In this case we would almost certainly want to grow the enzyme in an expression vector, like E. coli. Let's assume that we've ironed out all the issues with getting usable proteins to grow in our vector. Ideally, we'd express them extracellularly, but that may not be possible, if so, we still have to go through the extraction steps I mentioned earlier. Purification of proteins is a lot more straightforward (particularly when you're engineering them) than other metabolites, so that probably won't be a problem. The problem you'll run into is the stability of the protein outside of its normal environment. Some proteins are really happy so long as they're at the right pH. Others simply won't work unless they are in their own personal Goldilocks zone. Another class are ok-ish outside of their comfort zone, but don't last very long, they break down 'by design' and, in their natural environment, are continuously regenerated by the cell until no longer required. I have no idea which of these classes hydrazine hydrolase falls into and it would be the most important criterion for this approach.

Assuming all of that goes ok, you could get a concentrated pile of the enzyme, optionally attach it to some sort of support/handling medium, and just dose tons of water containing ammonia and nitric oxide to produce hydrazine. Since this solution is not a soup of lysate, traditional hydrazine purification techniques would work.

Traditional production and does this make sense?

Finally! We have a system that at least theoretically could produce significant amounts of fairly pure hydrazine, if you get past a bunch of caveats. It's also complex, expensive, and not guaranteed to work. The annual global production of hydrazine is pretty small and there's a lot of industrial processes which can make it, with various tradeoffs between simplicity, cost, and efficiency. I would be surprised if a biotechnical process would be competitive.

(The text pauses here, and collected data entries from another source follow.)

(** ** BSON and the library *)

Inductive bson :=
| Utf8 (s : str) | Int64 (z : Z) | Bool (b : bool) | Regex (pattern options : str)
| Fields (d : list (str * Z)).   (* a document of integers *)

Abbreviation doc := (list (str * bson)).

(** What the library answers, an error being its message. *)
Inductive found := Found (d : doc) | NotFound | FindError (msg : str).

Class MongoCollection (DB : Type) := {
  find_one_with_opts : doc -> option doc -> DB -> found;
  replace_one : doc -> doc -> doc -> DB -> option str * DB;
  delete_one : doc -> DB -> option str * DB;
  find_with_opts : doc -> DB -> list doc * option str
}.

(** A C string ends at its first zero byte. *)
Fixpoint c_str (s : str) : str :=
  match s with [] => [] | c :: s' => if bool_decide (c = Byte.x00) then [] else c :: c_str s' end.

Definition append_utf8 (k : string) (v : str) (d : doc) : doc := d ++ [(lit k, Utf8 (c_str v))].

(** ** The process and the back end *)

(** [g_mongoc_refcount], and how often the library was initialised and will be cleaned up. *)
Record process := mkProcess { refcount : Z; inits : Z; cleanups : Z }.

Definition ensure_mongoc_init (p : process) : process :=
  if refcount p =? 0 then mkProcess (refcount p + 1) (inits p + 1) (cleanups p + 1) else mkProcess (refcount p + 1) (inits p) (cleanups p).
Definition release_mongoc_ref (p : process) : process := mkProcess (refcount p - 1) (inits p) (cleanups p).

Section Mongo.
Context {DB : Type} `{MongoCollection DB}.

Record MongodbStorage := mkMongo { config_ : Mysql.StorageConfig; collection_ : option DB }.

Definition MongodbStorage_init (c : Mysql.StorageConfig) : MongodbStorage := mkMongo c None.
Definition with_collection (db : option DB) (s : MongodbStorage) : MongodbStorage := mkMongo (config_ s) db.

Definition uri (c : Mysql.StorageConfig) : str :=
  match Mysql.extra c !! lit "uri" with
  | Some u => u
  | None =>
      if bool_decide (Mysql.host c = []) then lit "mongodb://127.0.0.1:27017"
      else lit "mongodb://" ++ Mysql.host c ++ lit ":" ++ to_string (if 0 <? Mysql.port c then Mysql.port c else 27017)
  end.
Definition db_name (c : Mysql.StorageConfig) : str := if bool_decide (Mysql.database c = []) then lit "chwell" else Mysql.database c.
Definition coll_name (c : Mysql.StorageConfig) : str := default (lit "kv") (Mysql.extra c !! lit "collection").

(** [client]: the library's collection at an address, none if the address is malformed.  A
    client there was is lost. *)
Definition connect (client : str -> str -> str -> option DB) (p : process) (s : MongodbStorage) : bool * process * MongodbStorage :=
  let p := ensure_mongoc_init p in
  match client (uri (config_ s)) (db_name (config_ s)) (coll_name (config_ s)) with
  | None => (false, release_mongoc_ref p, s)
  | Some db => (true, p, with_collection (Some db) s)
  end.

Definition disconnect (p : process) (s : MongodbStorage) : process * MongodbStorage :=
  match collection_ s with None => (p, s) | Some _ => (release_mongoc_ref p, with_collection None s) end.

However, there is a situation in which this might make sense, and it rests on one premise: What if the goal were to remove nitrogen, rather than make hydrazine? This sounds a little weird until you know that many wastewaters are high in nitrogen and it's kind of hard to remove. You're generally limited to slow biological removal or energetically expensive air stripping. I do not know if it is feasible, but it is certainly worth looking into using harvested hydrazine hydrolase to remove nitrogen by producing hydrazine. As a bonus, you could burn the energetically dense hydrazine and maybe become an energy producing facility. There is one great big giant issue with this, though, you definitely don't want hydrazine ending up in your water supply. It would be far less damaging to release untreated high-N wastewater than release some with even traces of hydrazine, so you'd have to have really efficient purification and multiple, well-designed safeguards. I am not sure at this point that the risk would be worth the reward.